----- Data in this exercise -----

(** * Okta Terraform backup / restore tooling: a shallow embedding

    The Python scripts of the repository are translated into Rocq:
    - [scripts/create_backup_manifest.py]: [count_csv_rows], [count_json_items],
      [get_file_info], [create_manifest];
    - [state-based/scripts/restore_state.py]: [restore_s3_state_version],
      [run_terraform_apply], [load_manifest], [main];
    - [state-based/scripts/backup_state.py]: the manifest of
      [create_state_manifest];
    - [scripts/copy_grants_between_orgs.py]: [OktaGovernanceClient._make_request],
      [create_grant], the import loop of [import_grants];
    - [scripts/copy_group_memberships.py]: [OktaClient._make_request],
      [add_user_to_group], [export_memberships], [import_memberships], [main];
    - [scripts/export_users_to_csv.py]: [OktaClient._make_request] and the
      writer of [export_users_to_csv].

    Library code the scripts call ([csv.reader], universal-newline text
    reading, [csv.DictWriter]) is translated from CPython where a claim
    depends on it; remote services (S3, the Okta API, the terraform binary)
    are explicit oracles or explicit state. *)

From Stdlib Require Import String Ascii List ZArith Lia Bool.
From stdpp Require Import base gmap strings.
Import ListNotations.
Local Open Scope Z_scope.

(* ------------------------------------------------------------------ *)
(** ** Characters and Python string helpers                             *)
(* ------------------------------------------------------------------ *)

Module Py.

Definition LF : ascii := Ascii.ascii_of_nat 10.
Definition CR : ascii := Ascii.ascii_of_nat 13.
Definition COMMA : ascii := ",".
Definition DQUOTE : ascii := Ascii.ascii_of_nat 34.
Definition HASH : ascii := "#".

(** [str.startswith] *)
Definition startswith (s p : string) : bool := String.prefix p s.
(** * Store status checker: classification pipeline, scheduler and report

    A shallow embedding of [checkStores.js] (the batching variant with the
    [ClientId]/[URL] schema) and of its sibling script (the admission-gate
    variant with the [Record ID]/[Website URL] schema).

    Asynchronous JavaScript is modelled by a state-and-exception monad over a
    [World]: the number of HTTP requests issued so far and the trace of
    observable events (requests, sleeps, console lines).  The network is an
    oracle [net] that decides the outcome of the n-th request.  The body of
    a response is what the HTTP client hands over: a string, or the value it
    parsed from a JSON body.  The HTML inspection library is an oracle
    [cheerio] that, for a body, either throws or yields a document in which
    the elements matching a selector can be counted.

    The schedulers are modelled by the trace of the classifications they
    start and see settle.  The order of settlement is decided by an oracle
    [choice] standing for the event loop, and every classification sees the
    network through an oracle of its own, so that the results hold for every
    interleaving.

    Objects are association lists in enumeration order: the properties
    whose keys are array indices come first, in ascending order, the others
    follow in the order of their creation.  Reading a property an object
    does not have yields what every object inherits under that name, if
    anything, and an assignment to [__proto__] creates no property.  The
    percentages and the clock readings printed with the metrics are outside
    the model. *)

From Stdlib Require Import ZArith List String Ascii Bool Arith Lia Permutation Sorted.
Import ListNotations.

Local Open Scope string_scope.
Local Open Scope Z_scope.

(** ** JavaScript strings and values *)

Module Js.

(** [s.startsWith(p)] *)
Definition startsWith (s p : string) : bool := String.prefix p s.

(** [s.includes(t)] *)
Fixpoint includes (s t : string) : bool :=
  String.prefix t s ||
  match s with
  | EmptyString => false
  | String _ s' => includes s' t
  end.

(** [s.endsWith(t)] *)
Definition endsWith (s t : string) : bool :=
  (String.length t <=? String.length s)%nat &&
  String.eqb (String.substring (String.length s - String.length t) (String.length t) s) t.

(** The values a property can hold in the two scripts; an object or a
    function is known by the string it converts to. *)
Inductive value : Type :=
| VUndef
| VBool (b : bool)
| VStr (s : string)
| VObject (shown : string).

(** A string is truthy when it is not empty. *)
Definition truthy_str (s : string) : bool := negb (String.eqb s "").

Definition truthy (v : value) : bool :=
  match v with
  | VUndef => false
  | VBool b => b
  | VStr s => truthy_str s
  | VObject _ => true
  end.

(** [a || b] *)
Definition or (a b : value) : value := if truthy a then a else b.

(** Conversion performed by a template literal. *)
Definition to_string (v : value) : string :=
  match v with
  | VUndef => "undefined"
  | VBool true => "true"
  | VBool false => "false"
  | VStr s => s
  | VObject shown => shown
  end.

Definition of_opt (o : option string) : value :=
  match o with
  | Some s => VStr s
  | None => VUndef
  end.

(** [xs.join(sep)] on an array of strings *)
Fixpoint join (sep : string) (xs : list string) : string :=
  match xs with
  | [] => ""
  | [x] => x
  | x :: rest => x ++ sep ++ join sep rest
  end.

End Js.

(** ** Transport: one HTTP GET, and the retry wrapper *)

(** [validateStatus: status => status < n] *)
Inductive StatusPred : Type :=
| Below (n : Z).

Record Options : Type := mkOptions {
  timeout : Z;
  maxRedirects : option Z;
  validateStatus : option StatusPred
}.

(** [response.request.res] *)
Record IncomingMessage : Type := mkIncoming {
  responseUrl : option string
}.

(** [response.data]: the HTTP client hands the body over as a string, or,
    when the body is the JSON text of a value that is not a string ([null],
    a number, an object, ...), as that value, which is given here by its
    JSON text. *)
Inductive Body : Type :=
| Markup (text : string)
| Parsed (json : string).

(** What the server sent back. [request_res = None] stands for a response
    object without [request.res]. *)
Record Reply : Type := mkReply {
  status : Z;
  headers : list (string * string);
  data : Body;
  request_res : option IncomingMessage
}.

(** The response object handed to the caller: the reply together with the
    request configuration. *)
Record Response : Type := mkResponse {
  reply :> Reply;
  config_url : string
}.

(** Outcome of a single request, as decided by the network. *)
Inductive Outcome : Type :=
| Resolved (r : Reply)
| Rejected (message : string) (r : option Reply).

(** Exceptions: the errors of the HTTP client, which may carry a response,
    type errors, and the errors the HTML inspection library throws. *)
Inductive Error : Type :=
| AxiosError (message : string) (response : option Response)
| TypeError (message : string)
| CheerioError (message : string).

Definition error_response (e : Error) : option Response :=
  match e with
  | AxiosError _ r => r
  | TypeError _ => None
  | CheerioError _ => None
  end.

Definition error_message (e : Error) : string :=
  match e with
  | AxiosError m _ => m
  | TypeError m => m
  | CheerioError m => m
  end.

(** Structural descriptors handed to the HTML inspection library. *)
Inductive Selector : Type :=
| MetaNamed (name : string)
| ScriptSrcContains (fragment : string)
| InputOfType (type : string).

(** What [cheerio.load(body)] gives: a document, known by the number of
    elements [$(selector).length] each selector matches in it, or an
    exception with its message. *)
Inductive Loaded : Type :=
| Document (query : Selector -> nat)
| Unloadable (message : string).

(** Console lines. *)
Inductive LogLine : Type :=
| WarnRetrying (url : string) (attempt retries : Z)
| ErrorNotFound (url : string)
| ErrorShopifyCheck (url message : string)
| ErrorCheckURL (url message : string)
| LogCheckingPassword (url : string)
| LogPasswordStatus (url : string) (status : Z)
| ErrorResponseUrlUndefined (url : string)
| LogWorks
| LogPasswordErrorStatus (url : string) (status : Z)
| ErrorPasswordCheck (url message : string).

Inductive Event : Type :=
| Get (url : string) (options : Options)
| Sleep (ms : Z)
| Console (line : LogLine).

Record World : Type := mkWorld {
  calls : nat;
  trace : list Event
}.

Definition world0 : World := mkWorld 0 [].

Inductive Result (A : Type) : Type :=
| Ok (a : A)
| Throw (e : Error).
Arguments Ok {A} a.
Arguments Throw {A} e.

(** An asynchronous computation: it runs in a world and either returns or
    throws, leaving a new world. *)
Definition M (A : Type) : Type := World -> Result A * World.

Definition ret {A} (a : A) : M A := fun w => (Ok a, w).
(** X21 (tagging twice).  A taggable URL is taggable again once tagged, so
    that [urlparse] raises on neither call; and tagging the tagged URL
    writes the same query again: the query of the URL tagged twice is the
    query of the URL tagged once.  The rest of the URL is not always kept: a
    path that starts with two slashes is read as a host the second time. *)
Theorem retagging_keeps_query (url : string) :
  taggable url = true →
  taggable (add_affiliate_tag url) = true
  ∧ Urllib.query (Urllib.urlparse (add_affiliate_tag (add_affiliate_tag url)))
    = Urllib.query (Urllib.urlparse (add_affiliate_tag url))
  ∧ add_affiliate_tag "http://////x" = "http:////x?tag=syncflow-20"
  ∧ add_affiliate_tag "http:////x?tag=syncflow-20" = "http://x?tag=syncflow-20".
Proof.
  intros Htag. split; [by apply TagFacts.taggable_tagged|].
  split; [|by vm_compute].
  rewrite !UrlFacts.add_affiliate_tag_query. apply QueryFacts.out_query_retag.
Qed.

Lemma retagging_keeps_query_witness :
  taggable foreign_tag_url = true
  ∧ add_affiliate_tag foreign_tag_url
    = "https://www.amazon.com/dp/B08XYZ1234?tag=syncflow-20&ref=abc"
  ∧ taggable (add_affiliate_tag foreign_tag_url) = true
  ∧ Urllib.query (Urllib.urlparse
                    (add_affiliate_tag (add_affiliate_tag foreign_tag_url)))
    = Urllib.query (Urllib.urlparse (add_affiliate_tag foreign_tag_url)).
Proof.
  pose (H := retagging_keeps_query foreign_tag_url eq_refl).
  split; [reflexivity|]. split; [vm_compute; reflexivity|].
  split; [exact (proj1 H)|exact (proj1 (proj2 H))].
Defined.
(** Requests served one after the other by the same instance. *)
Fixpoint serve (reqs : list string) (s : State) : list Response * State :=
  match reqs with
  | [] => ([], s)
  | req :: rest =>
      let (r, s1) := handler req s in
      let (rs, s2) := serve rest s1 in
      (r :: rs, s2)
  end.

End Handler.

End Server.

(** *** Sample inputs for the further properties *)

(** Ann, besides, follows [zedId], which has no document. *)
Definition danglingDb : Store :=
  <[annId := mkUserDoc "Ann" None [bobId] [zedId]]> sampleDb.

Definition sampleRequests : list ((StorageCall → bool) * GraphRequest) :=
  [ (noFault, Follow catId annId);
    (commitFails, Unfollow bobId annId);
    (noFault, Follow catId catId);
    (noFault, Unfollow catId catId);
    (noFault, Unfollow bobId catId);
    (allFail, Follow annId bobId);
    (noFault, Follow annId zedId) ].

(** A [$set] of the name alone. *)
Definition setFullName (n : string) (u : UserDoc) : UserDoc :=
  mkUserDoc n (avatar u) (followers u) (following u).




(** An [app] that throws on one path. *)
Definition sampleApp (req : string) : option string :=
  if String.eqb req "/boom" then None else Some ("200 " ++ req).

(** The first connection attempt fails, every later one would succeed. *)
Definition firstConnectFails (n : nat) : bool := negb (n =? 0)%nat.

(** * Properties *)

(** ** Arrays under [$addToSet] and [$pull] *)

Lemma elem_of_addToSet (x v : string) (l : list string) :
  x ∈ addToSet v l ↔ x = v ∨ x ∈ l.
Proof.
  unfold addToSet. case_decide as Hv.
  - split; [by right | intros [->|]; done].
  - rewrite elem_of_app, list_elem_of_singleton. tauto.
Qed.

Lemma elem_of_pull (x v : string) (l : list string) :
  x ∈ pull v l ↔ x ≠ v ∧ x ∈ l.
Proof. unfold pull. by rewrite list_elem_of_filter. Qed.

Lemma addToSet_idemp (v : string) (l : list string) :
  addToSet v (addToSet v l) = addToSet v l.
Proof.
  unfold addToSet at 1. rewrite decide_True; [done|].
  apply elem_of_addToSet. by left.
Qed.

-----

* Exercise instructions *
Print, from the entries above, the line with "The schedulers are", the line with "Objects are association" and all lines between them, exactly and with nothing else.

* Task output *
    The schedulers are modelled by the trace of the classifications they
    start and see settle.  The order of settlement is decided by an oracle
    [choice] standing for the event loop, and every classification sees the
    network through an oracle of its own, so that the results hold for every
    interleaving.

    Objects are association lists in enumeration order: the properties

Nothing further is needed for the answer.